Figure 4: Tob/PEI/OCS hydrogels protected mice from complications and death following severe abdominal trauma by removing pro-inflammatory factors from the blood circulation

(A) Schematic of severe abdominal trauma resulting from cecal ligation and puncture (CLP). (B) Mice were monitored for 168 hours (7 days) after CLP (13 mice per group). Seven of the Tob/OCS gel treated mice survived, eight of the PEI/OCS gel treated mice survived, and all 13 of the Tob/PEI/OCS gel treated mice survived. (C) Clinical scores of mice 168 hours (7 days) after CLP. The Tob/PEI/OCS gel treatment group had the lowest score. (D-F) Serum levels of TNF-α(D), IL-6(E), and cfDNA(F) were measured 24 hours after CLP (6 mice per group). Serum TNF-α and IL-6 levels of Tob/PEI/OCS gel treated mice were lower than those of other treatment groups.

Figure 5: Tob/PEI/OCS hydrogels prevent multiple organ failure after abdominal trauma caused by CLP

(A) 24 hours after CLP, the heart, liver, spleen, lungs, kidneys, and colon were taken and stained with HE. Arrows indicate organ damage. (B-D) The corresponding liver (B), kidney (C), and heart (D) injury scores were assessed against established criteria. Hydrogel treatment significantly improved damage to the heart, liver, spleen, lungs, kidneys, and colon, including prevention of necrosis, tissue destruction, and infiltration of white blood cells. (E-G) Serum biochemical indices ALT(E), CRE(F), CK(G) were analyzed.
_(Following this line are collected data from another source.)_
(* ===== verification/Tunnel.v ===== *)
(** * The copy loops of a tunnel (second half of connectTunnel, pkg/proxy/connect.go)

    Once the target is dialled, two goroutines copy bytes, one per direction, each
    through a counting writer; when its copy is over a goroutine closes the writer
    and half-closes the connection it wrote to, and when both are done the handler
    logs the close.  Every read of a copy with the write that follows it, every
    operation on the counters, every call after the copy, and every turn of the
    writers' flushers is one step; steps come in any order.  The first direction
    reads through the buffer of the hijacked connection.  A write takes the time it
    takes: that it waits for a slow peer is a step that comes late. *)

From S2P Require Import Prelude GoStrings GoTime GoHTTP UserTable RateLimit Dns Config Proxy Connect Collector Counter.
From Stdlib Require Import Strings.Byte.

Open Scope list_scope.

(** ** Reading through a buffer *)

(** A socket as its reader sees it: what has arrived and whether more can come. *)
Inductive stream_end := StillOpen | Fin | Broken.

Record source := mkSource { so_buffered : list byte; so_arrived : list byte; so_end : stream_end }.

(** What one [Read] of at most [k] bytes finds: the buffer first, as a
    [bufferedConn] and [bufrw] read, then the socket. *)
Definition Read (k : nat) (s : source) : list byte * source :=
  match so_buffered s with
  | [] => (take k (so_arrived s), mkSource [] (drop k (so_arrived s)) (so_end s))
  | _ => (take k (so_buffered s), mkSource (drop k (so_buffered s)) (so_arrived s) (so_end s))
  end.

Definition unread (s : source) : list byte := so_buffered s ++ so_arrived s.

Definition arrive (data : list byte) (s : source) : option source :=
  match so_end s with StillOpen => Some (mkSource (so_buffered s) (so_arrived s ++ data) StillOpen) | _ => None end.

(** The peer's FIN comes after its data; a reset drops what the kernel holds. *)
Definition end_with (e : stream_end) (s : source) : option source :=
  match so_end s, e with
  | StillOpen, Fin => Some (mkSource (so_buffered s) (so_arrived s) Fin)
  | StillOpen, Broken => Some (mkSource (so_buffered s) [] Broken)
  | _, _ => None
  end.

(** ** One direction *)

(** Why a copy stopped. *)
Inductive copy_end := SourceEnded | ReadError | WriteError | CopyPanicked.

(** Where the goroutine of a direction is. *)
Inductive progress := Copying | Copied (e : copy_end) | CounterClosed (e : copy_end) | Done (e : copy_end).

(** Where the flusher of a writer is: in its [select]; woken by a tick, or for the
    last time by [Close]; with bytes taken out and not sent; or gone. *)
Inductive flusher := Resting | Flushing (last : bool) | Sending (last : bool) | Stopped.

#[global] Instance copy_end_eq_dec : EqDecision copy_end.
Proof. solve_decision. Defined.
#[global] Instance progress_eq_dec : EqDecision progress.
Proof. solve_decision. Defined.
#[global] Instance flusher_eq_dec : EqDecision flusher.
Proof. solve_decision. Defined.

(** A direction: where it reads, the bytes the other side was given, whether that
    side can be half-closed and has been, the goroutine, its writer's index in the
    counter and the writer's flusher. *)
Record direction := mkDirection {
  dr_source : source;
  dr_delivered : list byte;
  dr_closeWriter : bool;
  dr_fin : bool;
  dr_progress : progress;
  dr_writer : nat;
  dr_flusher : flusher;
}.

Definition set_source (d : direction) (s : source) : direction :=
  mkDirection s (dr_delivered d) (dr_closeWriter d) (dr_fin d) (dr_progress d) (dr_writer d) (dr_flusher d).
Definition set_progress (d : direction) (p : progress) : direction :=
  mkDirection (dr_source d) (dr_delivered d) (dr_closeWriter d) (dr_fin d) p (dr_writer d) (dr_flusher d).
Definition deliver (d : direction) (s : source) (data : list byte) : direction :=
  mkDirection s (dr_delivered d ++ data) (dr_closeWriter d) (dr_fin d) (dr_progress d) (dr_writer d) (dr_flusher d).
Definition set_flusher (d : direction) (f : flusher) : direction :=
  mkDirection (dr_source d) (dr_delivered d) (dr_closeWriter d) (dr_fin d) (dr_progress d) (dr_writer d) f.

(** [halfCloseWrite] of the side a direction writes to. *)
Definition halfCloseWrite (d : direction) : direction :=
  mkDirection (dr_source d) (dr_delivered d) (dr_closeWriter d) (dr_closeWriter d || dr_fin d) (dr_progress d) (dr_writer d) (dr_flusher d).

(** ** The tunnel *)

Inductive side := Up | Down.

#[global] Instance side_eq_dec : EqDecision side.
Proof. solve_decision. Defined.

(** The tunnel of one CONNECT: client to target, target to client, the counter all
    tunnels share, and what the handler has done about the end. *)
Record tunnel := mkTunnel {
  tn_up : direction;
  tn_down : direction;
  tn_counter : TrafficCounter;
  tn_closed : option Entry;
}.

Definition dir (s : side) (t : tunnel) : direction := match s with Up => tn_up t | Down => tn_down t end.

Definition set_dir (s : side) (t : tunnel) (d : direction) : tunnel :=
  match s with
  | Up => mkTunnel d (tn_down t) (tn_counter t) (tn_closed t)
  | Down => mkTunnel (tn_up t) d (tn_counter t) (tn_closed t)
  end.

Definition set_counter (t : tunnel) (tc : TrafficCounter) : tunnel := mkTunnel (tn_up t) (tn_down t) tc (tn_closed t).

(** [k] is the size of the copy's buffer; [failed] is how much of the chunk the
    other side took before a write error.  [CopyCounts] is the second addition of a
    [Write]. *)
Inductive tunnel_event :=
| Arrives (s : side) (data : list byte)
| Ends (s : side) (e : stream_end)
| CopyChunk (s : side) (k : nat) (failed : option nat)
| CopyCounts (s : side)
| CopyEnds (s : side)
| CopyPanics (s : side)
| ClosesCounter (s : side)
| HalfCloses (s : side)
| FlusherTicks (s : side)
| FlusherStops (s : side)
| FlusherSwaps (s : side)
| FlusherSends (s : side)
| Others (ev : counter_event)
| WaitReturns.

(** What other goroutines do to the counter leaves the two writers alone. *)
Definition touches (ev : counter_event) (i : nat) : bool :=
  match ev with CNew _ | CDrain _ => false | CWrite j _ | CTotal j | CSwap j | CSend j => (i =? j)%nat end.

(** No [Write] of the direction is under way. *)
Definition counted (d : direction) (tc : TrafficCounter) : bool :=
  match tc_writers tc !! dr_writer d with Some cw => cw_adding cw =? 0 | None => true end.

(** A flusher after it has sent. *)
Definition flushed (last : bool) : flusher := if last then Stopped else Resting.

Section tunnel.
Variables (start : Z) (clientIP host user : string).

Definition close_entry (t : tunnel) : Entry :=
  let total d := from_option Total 0 (tc_writers (tn_counter t) !! dr_writer d) in
  mkEntry start "close" clientIP http.MethodConnect host "" user NoError 200 (total (tn_up t)) (total (tn_down t)).

(** Right after the open entry: the writers are new, the goroutines start. *)
Definition open_tunnel (buffered : list byte) (target_half client_half : bool) (tc : TrafficCounter) : tunnel :=
  let n := length (tc_writers tc) in
  mkTunnel (mkDirection (mkSource buffered [] StillOpen) [] target_half false Copying n Resting)
    (mkDirection (mkSource [] [] StillOpen) [] client_half false Copying (S n) Resting)
    (NewWriter false (NewWriter true tc)) None.

(** The write of a chunk through the counting writer, up to its first addition. *)
Definition copy_chunk (s : side) (k : nat) (failed : option nat) (t : tunnel) : option tunnel :=
  let d := dir s t in
  let '(data, src) := Read k (dr_source d) in
  if bool_decide (data = []) then None else
  let written := match failed with None => data | Some n => take n data end in
  let d' := deliver d src written in
  Some (set_counter (set_dir s t (match failed with None => d' | Some _ => set_progress d' (Copied WriteError) end)) (on_writer (dr_writer d) (add_pending (Z.of_nat (length written))) (tn_counter t))).

(** A step that is not enabled gives [None]. *)
Definition tunnel_step (ev : tunnel_event) (t : tunnel) : option tunnel :=
  match ev with
  | Arrives s data => src ← arrive data (dr_source (dir s t)); Some (set_dir s t (set_source (dir s t) src))
  | Ends s e => src ← end_with e (dr_source (dir s t)); Some (set_dir s t (set_source (dir s t) src))
  | CopyChunk s k failed =>
      match dr_progress (dir s t), counted (dir s t) (tn_counter t) with Copying, true => copy_chunk s k failed t | _, _ => None end
  | CopyCounts s =>
      if counted (dir s t) (tn_counter t) then None else Some (set_counter t (on_writer (dr_writer (dir s t)) add_total (tn_counter t)))
  | CopyEnds s =>
      let d := dir s t in
      match dr_progress d, counted d (tn_counter t), unread (dr_source d), so_end (dr_source d) with
      | Copying, true, [], Fin => Some (set_dir s t (set_progress d (Copied SourceEnded)))
      | Copying, true, [], Broken => Some (set_dir s t (set_progress d (Copied ReadError)))
      | _, _, _, _ => None
      end
  | CopyPanics s =>
      match dr_progress (dir s t), counted (dir s t) (tn_counter t) with
      | Copying, true => Some (set_dir s t (set_progress (dir s t) (Done CopyPanicked)))
      | _, _ => None
      end
  | ClosesCounter s =>
      match dr_progress (dir s t), counted (dir s t) (tn_counter t) with
      | Copied e, true => Some (set_dir s t (set_progress (dir s t) (CounterClosed e)))
      | _, _ => None
      end
  | HalfCloses s =>
      match dr_progress (dir s t) with
      | CounterClosed e => Some (set_dir s t (set_progress (halfCloseWrite (dir s t)) (Done e)))
      | _ => None
      end
  | FlusherTicks s =>
      match dr_flusher (dir s t) with Resting => Some (set_dir s t (set_flusher (dir s t) (Flushing false))) | _ => None end
  | FlusherStops s =>
      match dr_flusher (dir s t), dr_progress (dir s t) with
      | Resting, (CounterClosed e | Done e) =>
          if bool_decide (e = CopyPanicked) then None else Some (set_dir s t (set_flusher (dir s t) (Flushing true)))
      | _, _ => None
      end
  | FlusherSwaps s =>
      let d := dir s t in
      match dr_flusher d, tc_writers (tn_counter t) !! dr_writer d with
      | Flushing last, Some cw =>
          Some (set_counter (set_dir s t (set_flusher d (if cw_pending cw =? 0 then flushed last else Sending last)))
                  (on_writer (dr_writer d) swap_pending (tn_counter t)))
      | _, _ => None
      end
  | FlusherSends s =>
      match dr_flusher (dir s t) with
      | Sending last =>
          Some (set_counter (set_dir s t (set_flusher (dir s t) (flushed last))) (snd (send_taken (dr_writer (dir s t)) (tn_counter t))))
      | _ => None
      end
  | Others ev =>
      if touches ev (dr_writer (tn_up t)) || touches ev (dr_writer (tn_down t)) then None
      else Some (set_counter t (snd (counter_step ev (tn_counter t))))
  | WaitReturns =>
      match tn_closed t, dr_progress (tn_up t), dr_progress (tn_down t) with
      | None, Done _, Done _ => Some (mkTunnel (tn_up t) (tn_down t) (tn_counter t) (Some (close_entry t)))
      | _, _, _ => None
      end
  end.
End tunnel.

(** ** What holds of a direction *)

Definition ended (p : progress) : option copy_end :=
  match p with Copying => None | Copied e | CounterClosed e | Done e => Some e end.

(** The data a side sent. *)
Definition arrivals (s : side) (evs : list tunnel_event) : list byte :=
  concat (omap (fun ev => match ev with Arrives s' data => if bool_decide (s = s') then Some data else None | _ => None end) evs).

Lemma arrivals_snoc s evs ev :
  arrivals s (evs ++ [ev]) =
  arrivals s evs ++ match ev with Arrives s' data => if bool_decide (s = s') then data else [] | _ => [] end.
Proof.
  unfold arrivals. rewrite omap_app, concat_app. f_equal. destruct ev; try done. simpl. by case_bool_decide; simpl; rewrite ?app_nil_r.
Qed.

(** The counting writer was closed. *)
Definition closed (p : progress) : Prop := exists e, (p = CounterClosed e \/ p = Done e) /\ e <> CopyPanicked.

(** A flusher has at most its own bytes in its hands, and none are left to come once
    it flushes for the last time. *)
Definition flusher_ok (p : progress) (f : flusher) (cw : CountingWriter) : Prop :=
  match f with
  | Resting => cw_taken cw = 0
  | Flushing last => cw_taken cw = 0 /\ (last = true -> closed p)
  | Sending last => last = true -> closed p /\ cw_pending cw = 0
  | Stopped => closed p /\ cw_pending cw = 0 /\ cw_taken cw = 0
  end.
The hydrogel reversed the increase of serum alanine aminotransferase (ALT), creatinine (CRE) and creatine kinase (CK) levels induced by CLP.

Figure 6: After severe abdominal trauma, Tob/PEI/OCS hydrogels polarize peritoneal macrophages from M1 to M2

(A-c) peritoneal levels of (A)cfDNA, (B)TNF-α, and (C)IL-6 in peritoneal lavage fluid 24 hours after CLP. (D-E) peritoneal macrophages were collected 24 hours after CLP and the percentage of (D)M1 and (E)M2 macrophages in peritoneal fluid was assessed by flow cytometry. The gene expression of (F)TNF-α, (G)iNOS and (H)Arg-1 was analyzed by (F-H)RT-PCR. Untreated CLP-induced abdominal trauma was associated with an increase in the M1 polarizing markers TNF-α and iNOS and a decrease in the M2 polarizing marker Arg-1 in peritoneal macrophages. In contrast, Tob/PEI/OCS gel therapy significantly reversed the mRNA expression trend in the model group. These results indicated that Tob/PEI/OCS hydrogels had anti-inflammatory activity by regulating peritoneal macrophages.

Figure 7: Hydrogels exhibit antimicrobial activity after CLP-induced abdominal trauma

(A) Colony images. (B-C) Bacterial CFU in serum and abdominal cavity (PC) of mice in different treatment groups 24 hours after CLP. Clp-stimulated mice had increased bacterial numbers both at the site of infection (the abdominal cavity) and throughout the body (in the blood). Treatment with Tob/OCS and Tob/PEI/OCS gel removed or killed most bacteria, demonstrating the antibacterial effect of TOB-containing OCS hydrogels in vivo.

【 Summary 】

Cationic hydrogels composed of PEI, Tob and OCS were synthesized by Schiff base reaction. This cationic hydrogel clears anionic pro-inflammatory molecules (DAMP and PAMP) and bacteria, and delivers antibiotics, and prevents multiple organ damage and death in mouse models of severe abdominal trauma in cecal ligation and puncture. A single hydrogel administration can achieve a 100% survival rate, and has good biodegradability and biosafety.